Tailoring the Void Space Using Nanoreactors on Carbon Fibers to Confine SnS2 Nanosheets for Ultrastable Lithium/Sodium-Ion Batteries

Herein, a rational design of SnS₂ nanosheets confined into bubble-like carbon nanoreactors anchored on N,S doped carbon nanofibers (SnS₂@C/CNF) is proposed to prepare the self-standing electrodes, which provides tunable void space on carbon fibers for the first time by introducing hollow carbon nanoreactors. The SnS₂@C/CNF provides the stable support with greatly enhanced ion and electron transport, alleviates aggregation and volume expansion of SnS₂ nanosheets, and promotes the formation of abundant exposed edges and active sites.

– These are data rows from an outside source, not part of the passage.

(** X4.  More observed time never gives more rounds: when [GoodputBps]
    returns [OK] for two observed times on the same transfer, the longer
    time has at most as many rounds in slow start as the shorter. *)
Theorem GoodputBps_rounds_antitone :
  forall totalBytes initCwndPkts mssBytes minRtt totalTime totalTime' r r',
    totalTime <= totalTime' ->
    GoodputBps totalBytes initCwndPkts mssBytes minRtt totalTime = Ret r ->
    GoodputBps totalBytes initCwndPkts mssBytes minRtt totalTime' = Ret r' ->
    status r = OK -> status r' = OK ->
    rttsInSlowStart r' <= rttsInSlowStart r.
Proof.
  intros tb ic mss rtt tt tt' r r' Hle. unfold GoodputBps, GoodputBps_fuel.
  destruct (rtt =? 0); [intros [= <-]; discriminate|].
  destruct (search tb mss rtt tt 65 (initial ic)) as [s | |] eqn:Hs;
    [|intros [= <-]; discriminate|discriminate].
  destruct (search tb mss rtt tt' 65 (initial ic)) as [s' | |] eqn:Hs';
    [|intros _ [= <-]; discriminate|discriminate].
  intros Hf Hf' Hok Hok'.
  destruct (search_trace _ _ _ _ _ _ _ Hs) as (k & Hk & Hbefore & Hat).
  destruct (search_trace _ _ _ _ _ _ _ Hs') as (k' & Hk' & Hbefore' & Hat').
  cbv zeta in *.
  destruct (rounds_after_trace tb ic mss rtt tt s r k Hk Hf Hok) as (Hb & He).
  destruct (rounds_after_trace tb ic mss rtt tt' s' r' k' Hk' Hf' Hok')
    as (Hb' & He').
  assert (Hkk : (k' <= k)%nat).
  { destruct (Nat.le_gt_cases k' k) as [|Hgt]; [assumption|exfalso].
    destruct (Hbefore' k Hgt) as (Hc & _ & Ht).
    destruct Hat as [(_ & _ & Hm & _) | (Hge & _)]; lia. }
  destruct Hat as [(Hc & _ & _ & Hst) | (Hge & Hst)];
    destruct Hat' as [(Hc' & _ & _ & Hst') | (Hge' & Hst')].
  - rewrite (Hb (conj Hc Hst)), (Hb' (conj Hc' Hst')). lia.
  - destruct (He' (conj Hge' Hst')) as (_ & ->).
    rewrite (Hb (conj Hc Hst)). lia.
  - destruct (He (conj Hge Hst)) as (_ & ->).
    rewrite (Hb' (conj Hc' Hst')).
    assert (k' <> k) by (intros ->; lia). lia.
  - destruct (He (conj Hge Hst)) as (_ & ->).
    destruct (He' (conj Hge' Hst')) as (_ & ->). lia.
Qed.

Lemma GoodputBps_rounds_antitone_witness :
  rttsInSlowStart (mkModelRate 25249888 6 345 640 OK)
  <= rttsInSlowStart (mkModelRate 58264428 7 798 1280 OK).
Proof.
  apply (GoodputBps_rounds_antitone 10000000 10 1460 20000 300000 500000).
  - lia.
  - vm_compute; reflexivity.
  - vm_compute; reflexivity.
  - reflexivity.
  - reflexivity.
Defined.

(** ** GoodputBps on the doubling schedule *)

Section OnSchedule.

Variables totalBytes initCwndPkts mssBytes minRtt totalTime : Z.

Let xfer : Z := xferPkts totalBytes mssBytes.

Hypothesis window_fits : 0 < initCwndPkts < 2 ^ 63.
Hypothesis no_overflow : initCwndPkts + xfer <= 2 ^ 62.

The volume balance between SnS₂ nanosheets and hollow carbon nanoreactors is reached to accommodate the expansion of SnS₂ during cycles by controlling the thickness of SnO₂ shells, which achieves the best space utilization. The doping of N,S elements enhances the wettability of the carbon nanofiber matrix to electrolyte and Li ions and further improves the electrical conductivity of the whole electrode. Thus, the SnS₂@C/CNF benefits greatly in structural stability and pseudocapacitive capacity for improved lithium/sodium storage performance. As a result of these improvements, the self-standing SnS₂@C/CNF film electrodes exhibit the highly stable capacity of 964.8 and 767.6 mAh g⁻¹ at 0.2 A g⁻¹, and excellent capacity retention of 87.4% and 82.4% after 1000 cycles at high current density for lithium-ion batteries and sodium-ion batteries, respectively.